Les tests sont actuellement en deux phases : environ 70 laboratoires de santé publique à travers le pays sont autorisés à effectuer un test PCR initial d’orthopoxvirus, mais le diagnostic définitif de monkeypox n’est effectué que par le laboratoire d’Atlanta CDC. Les laboratoires commerciaux ne peuvent toujours pas tester le virus. Il n’existe pas non plus de test rapide ou antigénique pour le monkeypox, même si un pourrait être développé, comme ce fut le cas pour le Covid, a déclaré le Dr. Jay Varma, directeur du Cornell Center for Pandemic Prevention and Response.
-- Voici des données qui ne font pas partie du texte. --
(* ===== verification/Transmit.v ===== *)
(** The send side of the serial ports: opening and writing in rt-thread/src/device.c and
    serial.c, [stm32_putc] of drv_usart.c, down to the bytes on the line. *)
From S2P Require Import Prelude Serial Timer.

(** ** State *)

Definition RT_EIO : Z := 8.
Definition RT_DEVICE_FLAG_RDWR : Z := 0x003.
Definition RT_DEVICE_FLAG_STANDALONE : Z := 0x008.
Definition RT_DEVICE_FLAG_ACTIVATED : Z := 0x010.
Definition RT_DEVICE_FLAG_STREAM : Z := 0x040.
Definition RT_DEVICE_FLAG_INT_RX : Z := 0x100.
Definition RT_DEVICE_FLAG_DMA_RX : Z := 0x200.
Definition RT_DEVICE_FLAG_INT_TX : Z := 0x400.
Definition RT_DEVICE_FLAG_DMA_TX : Z := 0x800.
Definition RT_DEVICE_OFLAG_OPEN : Z := 0x008.
Definition RT_DEVICE_CTRL_CONFIG : Z := 0x03.
Definition RT_DEVICE_CTRL_SET_INT : Z := 0x10.
Definition RT_EBUSY : Z := 7.

(** The device of a port; whether [serial_rx] and [serial_tx] are set; the calls of
    [ops->control] and the bytes that have left, the latest last. *)
Record port := mk_port {
  dev_flag : Z; open_flag : Z; ref_count : Z;
  serial_rx : bool; serial_tx : bool;
  controls : list (Z * Z);
  sent : list Z;
}.
#[export] Instance eta_port : Eta port := λ p,
  mk_port (dev_flag p) (open_flag p) (ref_count p) (serial_rx p) (serial_tx p) (controls p) (sent p).

Definition has (flags bit : Z) : bool := bool_decide (Z.land flags bit ≠ 0).
Definition add_open_flag (bit : Z) : prog port unit := modify (λ p, p <| open_flag := Z.lor (open_flag p) bit |>).
Definition control (cmd arg : Z) : prog port unit := modify (λ p, p <| controls := controls p ++ [(cmd, arg)] |>).

(** ** Opening *)

(** [rt_hw_serial_register], as [rt_hw_usart_init] calls it: the flags, nothing open. *)
Definition rt_hw_serial_register (uart_dma_flag : Z) : port :=
  mk_port (Z.lor (Z.lor (Z.lor RT_DEVICE_FLAG_RDWR RT_DEVICE_FLAG_INT_RX) RT_DEVICE_FLAG_INT_TX) uart_dma_flag)
    0 0 false false [] [].

(** The heap has room for the structure of a side that is opened. *)
Definition open_rx (oflag : Z) : prog port unit :=
  p ← gets id;
  if serial_rx p then
    if has oflag RT_DEVICE_FLAG_INT_RX then add_open_flag RT_DEVICE_FLAG_INT_RX
    else when (has oflag RT_DEVICE_FLAG_DMA_RX) (add_open_flag RT_DEVICE_FLAG_DMA_RX)
  else if has oflag RT_DEVICE_FLAG_INT_RX then
    modify (λ p, p <| serial_rx := true |>);;
    add_open_flag RT_DEVICE_FLAG_INT_RX;;
    control RT_DEVICE_CTRL_SET_INT RT_DEVICE_FLAG_INT_RX
  else when (has oflag RT_DEVICE_FLAG_DMA_RX)
    (modify (λ p, p <| serial_rx := true |>);;
     control RT_DEVICE_CTRL_CONFIG RT_DEVICE_FLAG_DMA_RX;;
     add_open_flag RT_DEVICE_FLAG_DMA_RX).

Definition open_tx (oflag : Z) : prog port unit :=
  p ← gets id;
  if serial_tx p then
    if has oflag RT_DEVICE_FLAG_INT_TX then add_open_flag RT_DEVICE_FLAG_INT_TX
    else when (has oflag RT_DEVICE_FLAG_DMA_TX) (add_open_flag RT_DEVICE_FLAG_DMA_TX)
  else if has oflag RT_DEVICE_FLAG_INT_TX then
    modify (λ p, p <| serial_tx := true |>);;
    add_open_flag RT_DEVICE_FLAG_INT_TX;;
    control RT_DEVICE_CTRL_SET_INT RT_DEVICE_FLAG_INT_TX
  else when (has oflag RT_DEVICE_FLAG_DMA_TX)
    (modify (λ p, p <| serial_tx := true |>);;
     add_open_flag RT_DEVICE_FLAG_DMA_TX;;
     control RT_DEVICE_CTRL_CONFIG RT_DEVICE_FLAG_DMA_TX).

(** [rt_serial_open], for the flags of the device. *)
Definition serial_open (oflag : Z) : prog port Z :=
  p ← gets id;
  let lacks bit := has oflag bit && negb (has (dev_flag p) bit) in
  if lacks RT_DEVICE_FLAG_DMA_RX || lacks RT_DEVICE_FLAG_DMA_TX ||
     lacks RT_DEVICE_FLAG_INT_RX || lacks RT_DEVICE_FLAG_INT_TX then mret (- RT_EIO)
  else
    let stream := has oflag RT_DEVICE_FLAG_STREAM || has (open_flag p) RT_DEVICE_FLAG_STREAM in
    modify (λ p, p <| open_flag := Z.land oflag 0xff |>);;
    open_rx oflag;;
    open_tx oflag;;
    when stream (add_open_flag RT_DEVICE_FLAG_STREAM);;
    mret RT_EOK.

(** [configure] is the answer of the peripheral's initialisation. *)
Definition rt_serial_init (configure : Z) : prog port Z :=
  modify (λ p, p <| serial_rx := false |> <| serial_tx := false |>);; mret configure.

Definition rt_device_open (configure oflag : Z) : prog port Z :=
  p ← gets id;
  result ← (if has (dev_flag p) RT_DEVICE_FLAG_ACTIVATED then mret RT_EOK
            else
              result ← rt_serial_init configure;
              when (bool_decide (result = RT_EOK))
                (modify (λ p, p <| dev_flag := Z.lor (dev_flag p) RT_DEVICE_FLAG_ACTIVATED |>));;
              mret result);
  if decide (result ≠ RT_EOK) then mret result
  else
    p ← gets id;
    if has (dev_flag p) RT_DEVICE_FLAG_STANDALONE && has (open_flag p) RT_DEVICE_OFLAG_OPEN then mret (- RT_EBUSY)
    else
      result ← serial_open oflag;
      when (bool_decide (result = RT_EOK))
        (add_open_flag RT_DEVICE_OFLAG_OPEN;;
         modify (λ p, p <| ref_count := u8 (ref_count p + 1) |>);;
         n ← gets ref_count;
         rt_assert (bool_decide (n ≠ 0)));;
      mret result.

(** ** Writing *)

(** The data register takes the character; the wait for its transmission ends. *)
Definition stm32_putc (c : Z) : prog port Z := modify (λ p, p <| sent := sent p ++ [u8 c] |>);; mret 1.

Fixpoint _serial_poll_tx (data : list Z) (length : Z) : prog port unit :=
  if decide (length = 0) then mret tt
  else
    match data with
    | [] => fail OutOfBounds
    | d :: data =>
        f ← gets open_flag;
        when (bool_decide (d = 10) && has f RT_DEVICE_FLAG_STREAM) (_ ← stm32_putc 13; mret tt);;
        _ ← stm32_putc d;
        _serial_poll_tx data (length - 1)
    end.

(** A character is taken at once ([stm32_putc] never answers -1), so nobody waits. *)
Fixpoint int_tx_loop (data : list Z) (length : Z) : prog port unit :=
  if decide (length = 0) then mret tt
  else
    match data with
    | [] => fail OutOfBounds
    | d :: data =>
        f ← gets open_flag;
        when (bool_decide (d = 10) && has f RT_DEVICE_FLAG_STREAM)
          (r ← stm32_putc 13; when (bool_decide (r = -1)) (fail Blocked));;
        r ← stm32_putc d;
        when (bool_decide (r = -1)) (fail Blocked);;
        int_tx_loop data (length - 1)
    end.
Definition _serial_int_tx (data : list Z) (length : Z) : prog port unit :=
  tx ← gets serial_tx; rt_assert tx;; int_tx_loop data length.

(** [rt_serial_write] of a port opened without RT_DEVICE_FLAG_DMA_TX. *)
Definition rt_serial_write (data : list Z) (size : Z) : prog port Z :=
  if decide (size = 0) then mret 0
  else
    f ← gets open_flag;
    (if has f RT_DEVICE_FLAG_INT_TX then _serial_int_tx data (s32 size) else _serial_poll_tx data (s32 size));;
    mret size.

(** [rt_device_write] of a serial port. *)
Definition serial_write (data : list Z) (size : Z) : prog port Z :=
  n ← gets ref_count;
  if decide (n = 0) then mret 0 else rt_serial_write data size.

(** ** What goes out *)

(** Opened as the firmware does, without the translation of line ends. *)
Definition plain_port (p : port) : Prop :=
  ref_count p ≠ 0 ∧ has (open_flag p) RT_DEVICE_FLAG_STREAM = false ∧ has (open_flag p) RT_DEVICE_FLAG_INT_TX = false.

Lemma opened_plain : ∃ p,
  rt_device_open RT_EOK RT_DEVICE_FLAG_DMA_RX (rt_hw_serial_register RT_DEVICE_FLAG_DMA_RX) = Ok (RT_EOK, p) ∧
  plain_port p ∧ controls p = [(RT_DEVICE_CTRL_CONFIG, RT_DEVICE_FLAG_DMA_RX)] ∧ sent p = [].
Proof. eexists. split; [vm_compute; reflexivity|]. by repeat split. Qed.

Lemma poll_tx_ok bs p : plain_port p → Forall is_u8 bs →
  _serial_poll_tx bs (zlen bs) p = Ok (tt, p <| sent := sent p ++ bs |>).
Proof.
  revert p. induction bs as [|b bs IH]; intros p Hp Hu.
  - cbn. unfold mret, prog_ret, upd. rewrite app_nil_r. by destruct p.
  - inversion Hu as [|? ? Hb Hu']; subst. cbn [_serial_poll_tx].
    rewrite decide_False by (unfold zlen; cbn; lia).
    pose proof Hp as (_ & Hst & _). unfold mbind, prog_bind, gets at 1. rewrite Hst, andb_false_r.
    replace (zlen (b :: bs) - 1) with (zlen bs) by (unfold zlen; cbn [length]; lia).
    unfold when, stm32_putc, modify, mret, prog_ret, mbind, prog_bind. unfold is_u8 in Hb.
    replace (u8 b) with b by (unfold u8; lia). rewrite IH; [|exact Hp|done].
    unfold upd. cbn [sent eta_port]. by rewrite <- app_assoc.
Qed.

(** A message goes out byte for byte. *)
Lemma serial_write_ok bs p : plain_port p → Forall is_u8 bs → 0 < zlen bs < 2147483648 →
  serial_write bs (zlen bs) p = Ok (zlen bs, p <| sent := sent p ++ bs |>).
Proof.
  intros Hp Hu Hn. pose proof Hp as (Hr & _ & Hint). unfold serial_write, rt_serial_write, mbind, prog_bind, gets.
  rewrite decide_False by done. rewrite decide_False by lia. rewrite Hint.
  replace (s32 (zlen bs)) with (zlen bs) by (unfold s32; lia). by rewrite poll_tx_ok.
Qed.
« Sans avoir l’intention de prendre cela à la légère, nous avons une fois de plus été pris le pantalon baissé par une pandémie mondiale à laquelle nous n’étions pas préparés », a déclaré Mark Harrington, directeur exécutif de Treatment Action Group et militant de longue date du sida, à propos des améliorations de test à un niveau demandé. Webinaire sur la variole du singe organisé par le président de l’arrondissement de Manhattan lundi.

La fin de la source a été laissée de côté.